Its bad enough for a motorist to be put in handcuffs after being charged with excessive speed, a criminal offense that carries up to 90 days in prison and a suspension of one’s license. However, what more and more motorists are seeing besides the citation to appear in a Vermont court, is that they are also facing a substantial civil infraction for the same offense, a penalty that could result in 8 or more points on one’s driving license and a fine nearing or exceeding $1,000.
There is a method of thinking behind law enforcements issuance of both the civil and criminal violations and it takes some significant digging to figure our exactly what they are looking for with regards to a resolution of the cases. However, in many cases, prosecutors take a one, or the other mentality, where they are satisfied with a motorist pleading to one of the charges in exchange for them dismissing the other. However, this determination if fact-specific and varies from case to case depending on a wide range of factors, such as one’s driving history, how they handled their interaction with police as well as other factors such as prior criminal convictions.
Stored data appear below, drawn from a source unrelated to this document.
(** * Equihash collision search and verifier (src/crypto/equihash.cpp)

    A shallow embedding of the row algebra, the two solvers and the verifier
    of [equihash.cpp], followed by the properties of the design document
    checked against it.

    Conventions of the embedding
    - [eh_index] (uint32_t) and bytes (unsigned char, [eh_trunc]) are [Z];
      the 32-bit wrap-around of a left shift is written out with [u32].
    - [unsigned char hash[WIDTH]] is a [list Z] of length [WIDTH]; offsets,
      lengths and loop counters are [nat].  A store outside the array does
      nothing in the model; the constructors' [assert]s exclude such stores.
    - [std::vector] is a [list]; [X[i]] on the solver side is a total read,
      on the verifier side a checked read.
    - the Blake2b primitive, [std::sort] and the cancellation probe are
      parameters of the development. *)

From Stdlib Require Import ZArith Lia Bool.
From stdpp Require Import base tactics option list numbers sorting.

Local Open Scope Z_scope.

(** ** Machine integers and bytes *)

Definition u32 (z : Z) : Z := z mod 2 ^ 32.

(** [hash[i]] for an index that the surrounding loop keeps in range. *)
Definition byte_at (h : list Z) (i : nat) : Z := default 0 (h !! i).

(** [std::copy(src + first, src + last, dst + d)]. *)
Definition std_copy (src : list Z) (first last : nat) (d : nat) (dst : list Z) : list Z :=
  list_inserts d (take (last - first) (drop first src)) dst.
(** * The AgentBeats submission pipeline

    A shallow embedding of [.github/app/handlers/workflow_run.py] together
    with the parts of [db.py], [models.py] and [handlers/__init__.py] it
    calls, and the properties of the pipeline stated over it.

    Conventions of the embedding.
    - Python values that come from JSON (webhook payloads, manifests,
      GitHub responses) are values of [json]; JSON numbers are integers
      (floating-point numbers are outside the model).
    - A Python [str] is a [string]; one character stands for one code point.
    - An exception is a value of [exn]; fallible pure code returns
      [result], code that awaits a collaborator is a [prog]: a tree whose
      nodes are the awaited calls, so that a run of the handler and an
      interleaving of two handlers are both interpretations of the same
      program text.
    - The Python library ([zipfile], [json], [bytes.decode], [repr]) and the
      [github_client] module are not part of the sources; they are taken
      as parameters ([PyLib], [Services]). *)

From Stdlib Require Import ZArith String Ascii List Bool Lia DecimalString.
From Stdlib Require Strings.Byte.
Import ListNotations.
Open Scope string_scope.

Set Implicit Arguments.
Set Warnings "-register-all".

(** ** Exceptions and results *)

Inductive exn : Type :=
| KeyError (key : string)
| AttributeError (attr : string)
| TypeError (msg : string)
| DataError (msg : string)
| UniqueViolationError
| LibraryError (msg : string)
| GithubError (msg : string).
(** ** Error events *)

(** C2, as stated, fails: an error event whose line is cut in two by the
    reads is missed, for the same reason a chunk event is.  Here the stream
    as a whole carries a chunk event, an error event and another chunk event;
    the first read ends inside the line of the error event.  The first half
    of that line fails to parse and is logged, the second half lacks the
    prefix, the reader is never cancelled, the chunk after the error event is
    appended, and the assistant message ends up with both chunks, not flagged
    and without the error text. *)
Lemma split_error_line_is_missed :
  let reads := [line_bytes "data: {'type':'chunk','content':'Partial'}"
                  ++ quoted "data: {'type':'error','err";
                line_bytes "or':'rate limited'}"
                  ++ line_bytes "data: {'type':'chunk','content':' more'}"] in
  let r := handleSubmit ∅ (streaming reads Closes) (mkState [] (lit "X") false true) in
  events_of (protocol_lines reads)
            (map Chunk [lit "Partial"] ++ Error (lit "rate limited")
               :: [Chunk (lit " more")])
  /\ final r =
       mkState [mkMessage user (lit "X") None;
                mkMessage assistant (lit "Partial more") None]
               [] false true
  /\ reader_ops (trace r) = [ReaderRead; ReaderRead; ReaderRead]
  /\ messages (final r) <>
       [mkMessage user (lit "X") None;
        mkMessage assistant
          (concat [lit "Partial"] ++ [LF; LF] ++ lit "Error: " ++ lit "rate limited")
          (Some true)].
Proof.
  cbn zeta. split; [|split; [|split]].
  - replace (protocol_lines _)
      with [lit "data: " ++ quoted_text "{'type':'chunk','content':'Partial'}";
            lit "data: " ++ quoted_text "{'type':'error','error':'rate limited'}";
            lit "data: " ++ quoted_text "{'type':'chunk','content':' more'}"]
      by (vm_compute; reflexivity).
    repeat (apply events_cons; [carry|]). apply events_nil.
  - vm_compute. reflexivity.
  - vm_compute. reflexivity.
  - vm_compute. intros H. discriminate H.
Qed.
Thus, it is extremely important with excessive speed criminal charges and the accompanying civil charge, to contest them both so that a motorist can preserve their rights to negotiate a favorable deal at a later time once all the facts come to light.
Excessive Speed criminal charges in Vermont are no joke. They come with serious financial penalties and the risk of having a criminal conviction on a motorists’ record for the rest of their life. Thus, it is important to set forth a plan on how to deal with these charges early in the prosecution of the charge. It may just set the motorist on a path far less detrimental then if they just succumb to law enforcement’s suggested punishment.